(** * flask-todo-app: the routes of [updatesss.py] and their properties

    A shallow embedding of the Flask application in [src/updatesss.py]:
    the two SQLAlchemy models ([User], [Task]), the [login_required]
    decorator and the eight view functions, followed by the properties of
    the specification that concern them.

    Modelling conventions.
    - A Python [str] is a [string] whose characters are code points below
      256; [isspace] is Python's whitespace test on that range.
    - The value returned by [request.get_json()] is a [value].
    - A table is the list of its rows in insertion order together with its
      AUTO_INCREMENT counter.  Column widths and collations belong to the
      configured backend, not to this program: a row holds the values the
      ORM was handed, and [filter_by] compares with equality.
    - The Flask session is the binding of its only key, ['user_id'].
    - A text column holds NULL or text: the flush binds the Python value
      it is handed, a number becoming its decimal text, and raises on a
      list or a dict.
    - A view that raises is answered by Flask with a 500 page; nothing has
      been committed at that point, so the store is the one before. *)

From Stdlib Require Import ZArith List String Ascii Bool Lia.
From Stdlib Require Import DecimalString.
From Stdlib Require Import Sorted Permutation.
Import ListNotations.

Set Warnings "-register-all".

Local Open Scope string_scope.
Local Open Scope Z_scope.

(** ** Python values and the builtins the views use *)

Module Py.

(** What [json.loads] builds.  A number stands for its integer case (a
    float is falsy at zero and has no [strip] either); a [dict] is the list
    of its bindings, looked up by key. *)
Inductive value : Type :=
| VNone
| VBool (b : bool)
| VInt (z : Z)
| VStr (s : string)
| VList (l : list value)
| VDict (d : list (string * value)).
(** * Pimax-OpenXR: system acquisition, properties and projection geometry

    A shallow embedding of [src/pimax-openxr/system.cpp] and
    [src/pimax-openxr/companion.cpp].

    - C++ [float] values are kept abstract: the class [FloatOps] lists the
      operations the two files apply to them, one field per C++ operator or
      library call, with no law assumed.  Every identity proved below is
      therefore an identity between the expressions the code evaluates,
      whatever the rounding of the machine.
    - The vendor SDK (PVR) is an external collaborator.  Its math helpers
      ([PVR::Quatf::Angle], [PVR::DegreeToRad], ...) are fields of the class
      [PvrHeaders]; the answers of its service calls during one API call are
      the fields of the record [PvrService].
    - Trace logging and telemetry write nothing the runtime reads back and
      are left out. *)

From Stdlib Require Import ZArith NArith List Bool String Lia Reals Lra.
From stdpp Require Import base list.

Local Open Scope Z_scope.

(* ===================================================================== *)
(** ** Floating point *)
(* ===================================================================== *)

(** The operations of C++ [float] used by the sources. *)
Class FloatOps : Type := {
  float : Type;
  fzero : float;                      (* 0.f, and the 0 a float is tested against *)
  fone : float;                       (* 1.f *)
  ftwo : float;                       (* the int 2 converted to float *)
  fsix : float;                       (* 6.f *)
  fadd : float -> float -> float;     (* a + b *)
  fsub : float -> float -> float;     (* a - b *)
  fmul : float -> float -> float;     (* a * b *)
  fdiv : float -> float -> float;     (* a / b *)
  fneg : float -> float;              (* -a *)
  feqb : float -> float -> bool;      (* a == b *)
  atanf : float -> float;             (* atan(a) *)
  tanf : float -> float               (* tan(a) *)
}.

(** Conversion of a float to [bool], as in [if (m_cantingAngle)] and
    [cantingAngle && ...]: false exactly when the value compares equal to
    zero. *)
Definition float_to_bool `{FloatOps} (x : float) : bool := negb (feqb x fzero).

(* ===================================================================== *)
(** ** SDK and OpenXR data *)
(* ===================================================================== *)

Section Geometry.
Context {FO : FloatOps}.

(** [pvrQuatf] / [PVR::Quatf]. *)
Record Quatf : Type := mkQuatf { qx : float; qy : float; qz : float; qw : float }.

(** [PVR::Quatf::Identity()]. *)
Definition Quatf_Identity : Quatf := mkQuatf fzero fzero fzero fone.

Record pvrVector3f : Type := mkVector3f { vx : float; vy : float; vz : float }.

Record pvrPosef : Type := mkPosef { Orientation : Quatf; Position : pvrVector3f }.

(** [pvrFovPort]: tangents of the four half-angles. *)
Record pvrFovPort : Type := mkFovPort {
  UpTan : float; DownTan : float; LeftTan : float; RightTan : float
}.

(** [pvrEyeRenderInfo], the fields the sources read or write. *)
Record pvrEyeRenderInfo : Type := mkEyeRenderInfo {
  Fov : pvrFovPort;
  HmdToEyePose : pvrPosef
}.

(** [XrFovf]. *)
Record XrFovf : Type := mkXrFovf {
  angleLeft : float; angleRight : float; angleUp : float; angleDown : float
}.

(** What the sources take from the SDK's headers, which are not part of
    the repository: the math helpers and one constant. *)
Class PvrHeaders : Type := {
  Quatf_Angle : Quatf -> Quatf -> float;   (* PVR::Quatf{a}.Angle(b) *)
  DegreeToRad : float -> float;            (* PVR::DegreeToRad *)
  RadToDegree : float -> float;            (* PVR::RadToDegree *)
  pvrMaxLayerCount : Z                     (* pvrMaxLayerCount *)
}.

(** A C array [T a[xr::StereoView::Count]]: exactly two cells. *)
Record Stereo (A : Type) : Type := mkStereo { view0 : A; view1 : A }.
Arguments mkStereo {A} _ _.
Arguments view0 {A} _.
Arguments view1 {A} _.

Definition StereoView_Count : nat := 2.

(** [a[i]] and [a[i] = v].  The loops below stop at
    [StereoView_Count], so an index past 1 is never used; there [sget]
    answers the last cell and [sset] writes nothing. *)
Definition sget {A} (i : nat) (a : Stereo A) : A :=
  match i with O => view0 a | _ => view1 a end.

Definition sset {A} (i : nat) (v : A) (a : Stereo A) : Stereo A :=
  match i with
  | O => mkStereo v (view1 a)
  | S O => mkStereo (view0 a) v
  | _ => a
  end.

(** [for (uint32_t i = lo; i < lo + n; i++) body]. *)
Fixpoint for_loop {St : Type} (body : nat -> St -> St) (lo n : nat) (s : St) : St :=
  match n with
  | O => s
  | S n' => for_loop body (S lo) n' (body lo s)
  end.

--

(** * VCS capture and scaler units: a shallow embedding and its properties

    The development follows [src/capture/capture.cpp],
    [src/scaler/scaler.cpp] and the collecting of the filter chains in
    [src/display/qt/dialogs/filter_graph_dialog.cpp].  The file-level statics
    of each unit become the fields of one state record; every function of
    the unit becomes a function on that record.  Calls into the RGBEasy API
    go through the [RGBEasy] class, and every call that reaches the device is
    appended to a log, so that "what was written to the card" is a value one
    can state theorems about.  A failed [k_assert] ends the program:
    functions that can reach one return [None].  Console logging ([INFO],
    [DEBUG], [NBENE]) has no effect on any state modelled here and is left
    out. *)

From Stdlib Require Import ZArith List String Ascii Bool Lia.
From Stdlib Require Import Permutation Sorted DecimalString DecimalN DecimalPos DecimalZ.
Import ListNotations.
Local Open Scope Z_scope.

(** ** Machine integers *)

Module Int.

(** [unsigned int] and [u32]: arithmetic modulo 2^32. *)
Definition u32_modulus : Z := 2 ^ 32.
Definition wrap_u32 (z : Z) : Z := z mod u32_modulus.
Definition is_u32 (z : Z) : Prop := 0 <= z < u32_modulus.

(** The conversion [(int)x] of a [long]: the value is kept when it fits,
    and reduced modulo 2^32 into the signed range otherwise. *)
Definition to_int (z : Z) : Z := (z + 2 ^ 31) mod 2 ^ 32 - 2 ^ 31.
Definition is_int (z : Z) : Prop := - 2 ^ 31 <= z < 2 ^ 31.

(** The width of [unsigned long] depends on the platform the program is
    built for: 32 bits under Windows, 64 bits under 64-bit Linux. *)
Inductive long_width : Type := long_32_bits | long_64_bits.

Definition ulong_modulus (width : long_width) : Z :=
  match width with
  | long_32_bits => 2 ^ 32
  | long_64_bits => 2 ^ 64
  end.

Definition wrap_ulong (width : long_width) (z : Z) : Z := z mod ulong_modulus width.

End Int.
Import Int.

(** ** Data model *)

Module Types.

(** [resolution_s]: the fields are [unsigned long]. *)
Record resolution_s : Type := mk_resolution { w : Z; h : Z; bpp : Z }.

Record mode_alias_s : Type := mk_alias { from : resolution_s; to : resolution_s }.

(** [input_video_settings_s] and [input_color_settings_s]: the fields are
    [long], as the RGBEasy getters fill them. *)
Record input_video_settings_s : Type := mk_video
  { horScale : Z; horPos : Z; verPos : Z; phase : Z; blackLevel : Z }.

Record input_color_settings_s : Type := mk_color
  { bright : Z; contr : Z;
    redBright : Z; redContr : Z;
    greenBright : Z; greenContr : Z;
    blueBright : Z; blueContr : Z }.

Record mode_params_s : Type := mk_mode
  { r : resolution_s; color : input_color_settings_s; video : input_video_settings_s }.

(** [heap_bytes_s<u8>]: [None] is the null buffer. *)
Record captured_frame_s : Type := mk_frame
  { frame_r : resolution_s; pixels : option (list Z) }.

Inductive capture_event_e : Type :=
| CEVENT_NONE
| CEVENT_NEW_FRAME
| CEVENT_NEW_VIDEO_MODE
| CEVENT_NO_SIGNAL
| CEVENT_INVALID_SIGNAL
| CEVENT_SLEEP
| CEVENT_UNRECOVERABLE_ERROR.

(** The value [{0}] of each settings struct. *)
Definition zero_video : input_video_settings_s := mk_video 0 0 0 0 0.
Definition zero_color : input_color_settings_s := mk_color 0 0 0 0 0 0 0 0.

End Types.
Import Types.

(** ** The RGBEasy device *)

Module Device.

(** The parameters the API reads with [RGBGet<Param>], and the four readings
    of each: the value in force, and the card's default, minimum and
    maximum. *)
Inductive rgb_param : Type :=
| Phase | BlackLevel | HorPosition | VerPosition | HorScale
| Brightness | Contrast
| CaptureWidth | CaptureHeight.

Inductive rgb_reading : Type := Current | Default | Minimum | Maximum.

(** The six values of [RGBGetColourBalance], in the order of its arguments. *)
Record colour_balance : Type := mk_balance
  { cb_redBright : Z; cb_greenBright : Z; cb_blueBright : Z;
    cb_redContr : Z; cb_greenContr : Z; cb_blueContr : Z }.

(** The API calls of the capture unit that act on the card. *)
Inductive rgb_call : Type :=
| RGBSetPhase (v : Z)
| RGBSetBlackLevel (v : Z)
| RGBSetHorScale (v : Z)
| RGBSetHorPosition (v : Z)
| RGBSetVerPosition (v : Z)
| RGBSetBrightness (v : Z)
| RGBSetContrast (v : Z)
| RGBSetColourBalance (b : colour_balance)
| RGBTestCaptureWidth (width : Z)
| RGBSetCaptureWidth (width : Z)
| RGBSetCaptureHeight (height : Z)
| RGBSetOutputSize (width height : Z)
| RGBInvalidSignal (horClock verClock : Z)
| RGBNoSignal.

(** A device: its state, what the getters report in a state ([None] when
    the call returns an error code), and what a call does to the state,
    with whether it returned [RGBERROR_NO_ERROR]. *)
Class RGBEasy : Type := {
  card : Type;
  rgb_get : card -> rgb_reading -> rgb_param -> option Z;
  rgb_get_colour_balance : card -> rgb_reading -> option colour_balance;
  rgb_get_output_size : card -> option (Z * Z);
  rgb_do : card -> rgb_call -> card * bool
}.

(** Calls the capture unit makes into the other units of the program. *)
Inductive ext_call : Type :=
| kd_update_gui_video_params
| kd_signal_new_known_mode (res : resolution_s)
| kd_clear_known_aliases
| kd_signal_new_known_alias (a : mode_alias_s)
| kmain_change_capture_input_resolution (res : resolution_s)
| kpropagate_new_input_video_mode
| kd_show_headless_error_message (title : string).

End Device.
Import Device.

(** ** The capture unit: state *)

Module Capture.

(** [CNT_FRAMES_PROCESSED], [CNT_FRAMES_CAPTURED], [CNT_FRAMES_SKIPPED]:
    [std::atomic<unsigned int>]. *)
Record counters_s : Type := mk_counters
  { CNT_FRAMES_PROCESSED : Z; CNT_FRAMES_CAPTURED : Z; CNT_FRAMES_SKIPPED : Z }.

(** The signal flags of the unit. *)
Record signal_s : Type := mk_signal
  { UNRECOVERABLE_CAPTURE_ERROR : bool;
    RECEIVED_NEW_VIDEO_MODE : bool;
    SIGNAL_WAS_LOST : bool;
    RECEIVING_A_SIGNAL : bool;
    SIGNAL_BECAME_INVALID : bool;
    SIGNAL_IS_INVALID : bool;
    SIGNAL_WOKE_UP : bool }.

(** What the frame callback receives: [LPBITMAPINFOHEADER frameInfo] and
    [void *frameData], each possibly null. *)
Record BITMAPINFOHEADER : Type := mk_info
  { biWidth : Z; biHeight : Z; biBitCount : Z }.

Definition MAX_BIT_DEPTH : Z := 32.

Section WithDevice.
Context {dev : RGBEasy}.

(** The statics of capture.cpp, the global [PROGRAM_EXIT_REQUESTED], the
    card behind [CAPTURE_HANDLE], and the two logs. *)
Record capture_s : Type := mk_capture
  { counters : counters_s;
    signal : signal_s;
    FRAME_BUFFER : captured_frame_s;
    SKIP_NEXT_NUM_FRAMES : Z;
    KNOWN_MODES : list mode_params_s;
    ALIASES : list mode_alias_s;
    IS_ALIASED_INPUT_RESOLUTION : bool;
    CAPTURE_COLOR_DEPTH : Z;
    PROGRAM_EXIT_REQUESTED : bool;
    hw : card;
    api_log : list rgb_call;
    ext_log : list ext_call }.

▶ [EXERCISE AIM] Looking back over the data above, restate word for word the lines that begin at the line with "(** * flask-todo-app: the" and end at the line with "been committed at", inclusive.

▶ [SOLVED EXERCISE]
(** * flask-todo-app: the routes of [updatesss.py] and their properties

    A shallow embedding of the Flask application in [src/updatesss.py]:
    the two SQLAlchemy models ([User], [Task]), the [login_required]
    decorator and the eight view functions, followed by the properties of
    the specification that concern them.

    Modelling conventions.
    - A Python [str] is a [string] whose characters are code points below
      256; [isspace] is Python's whitespace test on that range.
    - The value returned by [request.get_json()] is a [value].
    - A table is the list of its rows in insertion order together with its
      AUTO_INCREMENT counter.  Column widths and collations belong to the
      configured backend, not to this program: a row holds the values the
      ORM was handed, and [filter_by] compares with equality.
    - The Flask session is the binding of its only key, ['user_id'].
    - A text column holds NULL or text: the flush binds the Python value
      it is handed, a number becoming its decimal text, and raises on a
      list or a dict.
    - A view that raises is answered by Flask with a 500 page; nothing has
      been committed at that point, so the store is the one before. *)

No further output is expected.